Damnit. I may be the only person I know that has trouble EVERY SINGLE TIME they update an existing Ubuntu installation. Earlier this week I did a dist-upgrade on the machine that I’ve been using to host my bots, naively believing all of the blogs I’d read gushing about how this new version was the "best evar" and how the update was so painless.
You’d think I would have learned by now. While this update didn’t completely hose my machine like previous updates have, it take a great deal of time and in the end left me with no way to run my bots from that machine. I don’t know at this point if the problem lies in the version of Mono (or if the Mono version was even different) or whether it’s a more fundamental problem, but this version has a SIGABRT from an issue somewhere in the appearance code.
The bots were working before I did the dist-upgrade, and were not working after, but I suppose it’s also remotely possible that the problem is related to Second Life® rather than Ubuntu. If that’s the case, I should be able to get the latest version of libsecondlife and ensure that the bots are using the latest SL™ protocols, but I REALLY hate to do that because the libsl guys have no idea of what it means to have a stable interface; They change the public API of the libsl code on a daily basis, and this makes it incredibly difficult and time-consuming for anyone to maintain a non-trivial project dependant on libsecondlife.
The libsl team have done a pretty fantastic job of putting together a codebase that you can use to build custom viewers, bots, SL™ <-> RL integration, etc, and are to be commended for all of their hard work, but I often get the feeling that the majority of contributors have not spent a lot of time deep in the trenches of a large commercial software project where different teams maintain different subsystems and critical libraries.

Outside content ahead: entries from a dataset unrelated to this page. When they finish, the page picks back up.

(* ===== verification/NetUdp.v ===== *)
(** * A datagram through the loopback

    [net_sendto], the UDP, IP and Ethernet layers, the loopback and
    [net_recvfrom] composed. *)

From S2P Require Import Prelude Bytes NetBase NetStack NetApi NetRing NetChecksum NetPacket.

Section Udp.
Context `{K : Os}.

Lemma zlen_udp_segment sp dp l ck data : zlen (udp_segment sp dp l ck data) = 8 + zlen data.
Proof. unfold udp_segment. rewrite !zlen_app, !zlen_le_bytes. lia. Qed.

(** The meta data in front of a datagram in the receive buffer. *)
Definition datagram (src_ip src_port : Z) (data : list Z) : list Z :=
  le_bytes 4 src_ip ++ le_bytes 2 src_port ++ data.

(** Receiving a well-formed datagram appends it to the buffer of its socket. *)
Lemma net_udp_rx_delivers i b id src dst sp dp ck data (n : net) :
  let p := ipv4_header (28 + zlen data) id IP_PROTO_UDP (htonl src) (htonl dst) ++ udp_segment sp dp (8 + zlen data) ck data in
  0 <= src < 2 ^ 32 -> 0 <= dst < 2 ^ 32 -> 0 <= sp < 65536 -> 0 <= dp < 65536 -> zlen data < 65508 ->
  net_find_udp_socket dp dst n = Some i -> (i < length (sockets n))%nat -> ring_ok (rx (sock n i)) b ->
  count (rx (sock n i)) + 6 + zlen data <= rsize (rx (sock n i)) ->
  exists r' b', net_udp_rx p (udp_segment sp dp (8 + zlen data) ck data) (8 + zlen data) n =
      set_sock i (fun s => s <| rx := r' |>) n /\
    ring_ok r' b' /\ contents r' = contents (rx (sock n i)) ++ datagram src sp data.
Proof.
  intros p Hsrc Hdst Hsp Hdp Hlen Hfind Hi Hok Hroom. pose proof (zlen_nonneg data).
  unfold net_udp_rx. destruct (Z.ltb_spec (8 + zlen data) 8); [lia|].
  change (get16 (udp_segment sp dp (8 + zlen data) ck data) 2) with (le_val (le_bytes 2 (htons dp))).
  change (get16 (udp_segment sp dp (8 + zlen data) ck data) 0) with (le_val (le_bytes 2 (htons sp))).
  change (get16 (udp_segment sp dp (8 + zlen data) ck data) 4) with (le_val (le_bytes 2 (htons (8 + zlen data)))).
  change (drop 8 (udp_segment sp dp (8 + zlen data) ck data)) with data.
  unfold p. rewrite header_src, header_dst, !ntohs_field, !ntohl_field, Hfind by lia.
  replace (8 + zlen data - 8) with (zlen data) by lia. rewrite u64_small by lia.
  set (meta := le_bytes 4 src ++ le_bytes 2 sp).
  destruct (rx_write_spec i b meta 6 n Hi Hok ltac:(lia)) as (r1 & b1 & -> & Hok1 & Hsz1 & Hc1).
  set (n1 := set_sock i _ n). assert (E1 : rx (sock n1 i) = r1) by (unfold n1; by rewrite sock_set_same).
  assert (Hok1' : ring_ok (rx (sock n1 i)) b1) by (by rewrite E1).
  destruct (rx_write_spec i b1 data (zlen data) n1 ltac:(unfold n1; by rewrite length_set_sock) Hok1' ltac:(lia))
    as (r2 & b2 & -> & Hok2 & Hsz2 & Hc2).
  exists r2, b2. split; [|split; [done|]].
  - unfold n1. by rewrite set_sock_twice.
  - pose proof (length_contents _ _ Hok1) as Hl1. pose proof (length_contents _ _ Hok) as Hl0.
    rewrite Hc1, zlen_app in Hl1. unfold zlen in Hl1 at 2. rewrite length_source_bytes in Hl1.
    rewrite Hc2, E1, Hc1. rewrite !Z.min_l by (rewrite ?E1; lia).
    change 6 with (zlen meta). rewrite !source_bytes_exact. unfold datagram, meta. by rewrite <-!app_assoc.
Qed.

Context `{U : !Unix} (hal_io_wait : net -> net) (polls : nat).

(** A packet for the 127 network is received at once. *)
Lemma send_eth_loopback depth packet dst (n : net) : 0 <= dst < 2 ^ 32 -> Z.shiftr dst 24 = 127 -> zlen packet <> 0 ->
  net_send_eth hal_io_wait polls (S depth) packet (htonl dst) n =
  net_loopback_tx (net_send_eth hal_io_wait polls depth) packet n.
Proof.
  intros Hd H127 Hz. cbn [net_send_eth]. unfold ntohl. rewrite htonl_htonl by done. rewrite H127.
  destruct (Z.eqb_spec (zlen packet) 0); [done|]. done.
Qed.

Lemma udp_send_loopback depth i b src dst sp dp data (n : net) :
  0 < src < 2 ^ 32 -> 0 <= dst < 2 ^ 32 -> Z.shiftr dst 24 = 127 -> 0 <= sp < 65536 -> 0 <= dp < 65536 -> zlen data < 65508 ->
  net_find_udp_socket dp dst n = Some i -> (i < length (sockets n))%nat -> ring_ok (rx (sock n i)) b ->
  count (rx (sock n i)) + 6 + zlen data <= rsize (rx (sock n i)) ->
  exists r' b', net_udp_send_packet (net_send_eth hal_io_wait polls (S depth)) src sp dst dp data n =
      set_sock i (fun s => s <| rx := r' |>) n /\
    ring_ok r' b' /\ contents r' = contents (rx (sock n i)) ++ datagram src sp data.
Proof.
  intros Hsrc Hdst H127 Hsp Hdp Hlen Hfind Hi Hok Hroom. pose proof (zlen_nonneg data). unfold net_udp_send_packet.
  rewrite (proj2 (truthy_true src)) by lia. change (20 + 8 + zlen data) with (28 + zlen data).
  set (ck := compute_udp_checksum _ _ _ _). set (id := Z.land _ _).
  rewrite send_eth_loopback by (try done; rewrite zlen_app, zlen_udp_segment; pose proof (zlen_nonneg (ipv4_header (28 + zlen data) id IP_PROTO_UDP (htonl src) (htonl dst))); lia).
  set (seg := udp_segment sp dp (8 + zlen data) ck data).
  assert (Hz : zlen seg = 8 + zlen data) by apply zlen_udp_segment.
  assert (E : 28 + zlen data = 20 + zlen seg) by lia.
  destruct (net_udp_rx_delivers i b id src dst sp dp ck data n) as (r' & b' & Hrx & Hok' & Hc'); [lia|done..|].
  exists r', b'. split; [|done]. rewrite E, net_loopback_tx_header, net_rx_ipv4_header by lia.
  change (IP_PROTO_UDP =? IP_PROTO_TCP) with false. change (IP_PROTO_UDP =? IP_PROTO_UDP) with true. cbv zeta iota.
  rewrite <-E, Hz. exact Hrx.
Qed.


End Udp.

(** No local sockets. *)
Definition quiet_unix : @Unix quiet_os := {|
  unix_socket := fun _ _ n => (- EAFNOSUPPORT, n);
  unix_bind := fun _ _ n => (- EBADF, n);
  unix_listen := fun _ _ n => (- EBADF, n);
  unix_accept := fun _ n => (- EBADF, n);
  unix_connect := fun _ _ n => (- EBADF, n);
  unix_send := fun _ _ n => (- EBADF, n);
  unix_recv := fun _ _ n => (- EBADF, [], n);
  unix_close := fun _ n => (- EBADF, n)
|}.

Definition demo_dgram (port : Z) : net_socket_t :=
  zero_socket <| sk_domain := AF_INET |> <| sk_type := SOCK_DGRAM |> <| sk_local_port := port |>
              <| rx := MkRing (Some (fill 0 16)) 11 11 0 16 |>.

Okay, enough ranting for now. I had hoped to have the bots ready for public usage at the same time as the new C:SI update, and have been testing them in secret for the last several weeks on a few of the sims where my wife and I have large chunks of land, but this setback will most likely mean that the bots will be delayed.
Popularity: 28% [?]






Interesting… I just went to the libsecondlife page to get the SVN url (which I didn’t have on this machine) and ran across this post: http://www.libsecondlife.org/wiki/News:SVN_Reorg
That sounds like good news, and I hope it means that the “stable” api isn’t such a moving target now
Thanks, libsl guys!
Quoted here in case WordPress mangles my url:
This was probably the worst upgrade for me too, with Dapper->Edgy being in close second. This time, it completely broke X, which is ironic since I think Gutsy is supposed to have the new “Bulletproof X”. After the upgrade, I restarted and when it got to the point of starting X, the monitor stopped getting a signal. I was able to ctrl+alt+F# to a command line, so I checked my xorg.conf and saw it was using the nv driver, which worked in the past to at least get me into Gnome, even though 3D rendering isn’t supported by those drivers. I switched it to vesa and restarted gdm, and instead of getting no singal, I got a black screen with a flashing cursor. I ended up having to use Lynx to download the official nvidia drivers and got it working.
Maybe it has something to do with compiz enabled by default? But it seems like then I should have at least been able to get to the gdm login screen.
That happened to me with the Dapper -> Edgy upgrade as well. Unlike you, however, I had no idea how to resolve the issue, being the Linux noob that I am.
On that particular day that was the only machine I had running here at home, so I couldn’t very well get online and research a solution either.
In the end, I just ended up wiping the machine and re-installing Edgy, which worked the second time around. No idea why, but I finally had a working machine, up until Fiesty at least :/
Don’t get me wrong, I really love Ubuntu. I’d probably love it even more if I knew more about Linux, though, because even though Ubuntu is widely regarded as the best entry-level and user-friendly distro, it still has a very long way to go before it’s ready for the average home user.
Oh, I forgot to mention something about my Ubuntu usage that perhaps some people might find interesting.
Probably 95% of the time I’m using Ubuntu, it’s on a machine in my home office either through SSH (whenever possible) or through NXClient when I need to have a windowed interface.
I nearly always run the bots over an SSH terminal since they are console applications that spit out status messages to let me know what’s going on.
SSH works extremely well in this case, and performance is (usually) fantastic. I love that I can have a dedicated machine for the bots running a free operating system that has excellent performance on an old Toshiba laptop that I acquired from a friend for $100 because he spilled soda on the keyboard and 50% of the keys don’t work. It’s old and (comparatively) slow and would NEVER run Windows with the kind of performance I’m seeing with Ubuntu.